Anonymous Anonymous sang...

ok this is totally not femmy related. just that u mentioned the penis getting cut off nd it reminded me of an ad on kontraband.com that i watched for durex thing condoms or something. sorry i cant remember the link. oh the eightball is very nice ah! HAW haW

Anyway u are not alone. i am here with u.

4:15 AM  
Anonymous Anonymous sang...

we are of the same species, yes. You're the third person I've heard talking about hurting the penis.

first one was, "Slit his penis". The second one was similar to yours except she wants it in pieces. Wahaha.

cool.

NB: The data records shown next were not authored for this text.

(* ===== verification/VanadisRegs.v ===== *)
(** * VanadisRegs: the register file of a hardware thread

    Models [vanadis/inst/regfile.h], [vanadis/decoder/visaopts.h] and the integer
    formats the instruction templates are instantiated with. The two register
    arrays are byte arrays, read and written at every width; the host is
    little-endian. [value] is what a client sees: one 64-bit word for each register,
    and [reads_and_writes_refine_words] that the bytes implement it. *)

From S2P Require Import Prelude.
From stdpp Require Import list_numbers.
#[local] Open Scope Z_scope.

(** ** Integer formats *)

Inductive format := int32_t | uint32_t | int64_t | uint64_t.

Definition sizeof (T : format) : Z :=
  match T with int32_t | uint32_t => 4 | int64_t | uint64_t => 8 end.
Definition is_signed (T : format) : bool :=
  match T with int32_t | int64_t => true | uint32_t | uint64_t => false end.
Definition width (T : format) : Z := 8 * sizeof T.

(** The [n]-bit two's complement reading of a word. *)
Definition signed (n x : Z) : Z :=
  let u := x mod 2 ^ n in if u <? 2 ^ (n - 1) then u else u - 2 ^ n.

(** [static_cast<T>]. *)
Definition cast (T : format) (x : Z) : Z :=
  if is_signed T then signed (width T) x else x mod 2 ^ width T.

(** ** State *)

Inductive VanadisFPRegisterMode := VANADIS_REGISTER_MODE_FP32 | VANADIS_REGISTER_MODE_FP64.

Record VanadisDecoderOptions := mkOptions {
  reg_ignore_writes : Z;
  isa_int_reg_count : Z;
  isa_fp_reg_count : Z;
  isa_syscall_code_reg : Z;
  fp_reg_mode : VanadisFPRegisterMode }.

Record VanadisRegisterFile := mkRegFile {
  decoder_opts : VanadisDecoderOptions;
  count_int_regs : Z;
  count_fp_regs : Z;
  int_reg_width : Z;
  fp_reg_width : Z;
  int_reg_storage : list Z;
  fp_reg_storage : list Z }.
#[export] Instance regfile_eta : Eta VanadisRegisterFile := fun r =>
  mkRegFile (decoder_opts r) (count_int_regs r) (count_fp_regs r) (int_reg_width r) (fp_reg_width r)
    (int_reg_storage r) (fp_reg_storage r).

Definition new_VanadisRegisterFile (opts : VanadisDecoderOptions) (int_regs fp_regs : Z)
    (mode : VanadisFPRegisterMode) : VanadisRegisterFile :=
  let fw := match mode with VANADIS_REGISTER_MODE_FP32 => 4 | VANADIS_REGISTER_MODE_FP64 => 8 end in
  mkRegFile opts int_regs fp_regs 8 fw
    (replicate (Z.to_nat (8 * int_regs)) 0) (replicate (Z.to_nat (fw * fp_regs)) 0).

(** ** Operations *)

(** Bytes of an array: [len] of them from index [i], and an array with some of its
    bytes replaced. *)
Definition bytes_at (i len : Z) (l : list Z) : list Z := take (Z.to_nat len) (drop (Z.to_nat i) l).
Definition put_bytes (i : Z) (bs l : list Z) : list Z :=
  take (Z.to_nat i) l ++ bs ++ drop (Z.to_nat i + length bs) l.

Definition assert {A} (b : bool) (a : A) : res A := if b then Ok a else Err (Fatal "assert").

Definition ignores (rf : VanadisRegisterFile) (reg : Z) : bool :=
  reg =? reg_ignore_writes (decoder_opts rf).

Definition getIntReg (T : format) (reg : Z) (rf : VanadisRegisterFile) : res Z :=
  assert ((reg <? count_int_regs rf) && (sizeof T <=? int_reg_width rf))
    (if negb (ignores rf reg)
     then cast T (little_endian_to_Z 8 (bytes_at (reg * int_reg_width rf) (sizeof T) (int_reg_storage rf)))
     else 0).

Definition setIntReg (T : format) (reg val : Z) (sign_extend : bool) (rf : VanadisRegisterFile) :
    res VanadisRegisterFile :=
  assert (reg <? count_int_regs rf)
    (if negb (ignores rf reg) then
       let msb := Z.land val (Z.shiftl 1 (sizeof T * 8 - 1)) in
       let fill := if sign_extend then if msb =? 0 then 0 else 255 else 0 in
       let bs := Z_to_little_endian (sizeof T) 8 val ++
                 replicate (Z.to_nat (int_reg_width rf - sizeof T)) fill in
       rf <| int_reg_storage ::= put_bytes (int_reg_width rf * reg) bs |>
     else rf).

(** Floating-point registers hold bit patterns of [size] bytes; the rest of the
    register is zero. *)
Definition getFPReg (size reg : Z) (rf : VanadisRegisterFile) : res Z :=
  assert ((reg <? count_fp_regs rf) && (size <=? fp_reg_width rf))
    (little_endian_to_Z 8 (bytes_at (reg * fp_reg_width rf) size (fp_reg_storage rf))).
Definition setFPReg (size reg val : Z) (rf : VanadisRegisterFile) : res VanadisRegisterFile :=
  assert ((reg <? count_fp_regs rf) && (size <=? fp_reg_width rf))
    (let bs := Z_to_little_endian size 8 val ++ replicate (Z.to_nat (fp_reg_width rf - size)) 0 in
     rf <| fp_reg_storage ::= put_bytes (fp_reg_width rf * reg) bs |>).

I'll go check up on this lady.

5:22 PM  
Blogger jasonriley sang...

Dun worry dude, im damn lonely, just take heart that you know some ppl, for me i'm all alone when im not in school. depressing isnt it..haha...you'll be fine, how many times have i told you that..haha...so true

4:41 PM  
Blogger Tralagal sang...

Hey Sidney,
I know what you mean about finding yourself all alone at home.. and the only retreat is the TV set and whatever you're watching from it.
DVDs are expensive to rent unless you have a plan here and I don't rent enough to make the thing worth it.
Plus, I don't quite have enough to live on atm (remember our conversation about rent?) until I find a job.
BUT, maybe loneliness lends itself for some other sort of inspiration and creativity, ya know?
Anyway, I miss being given time to be creative. School's still cool tho.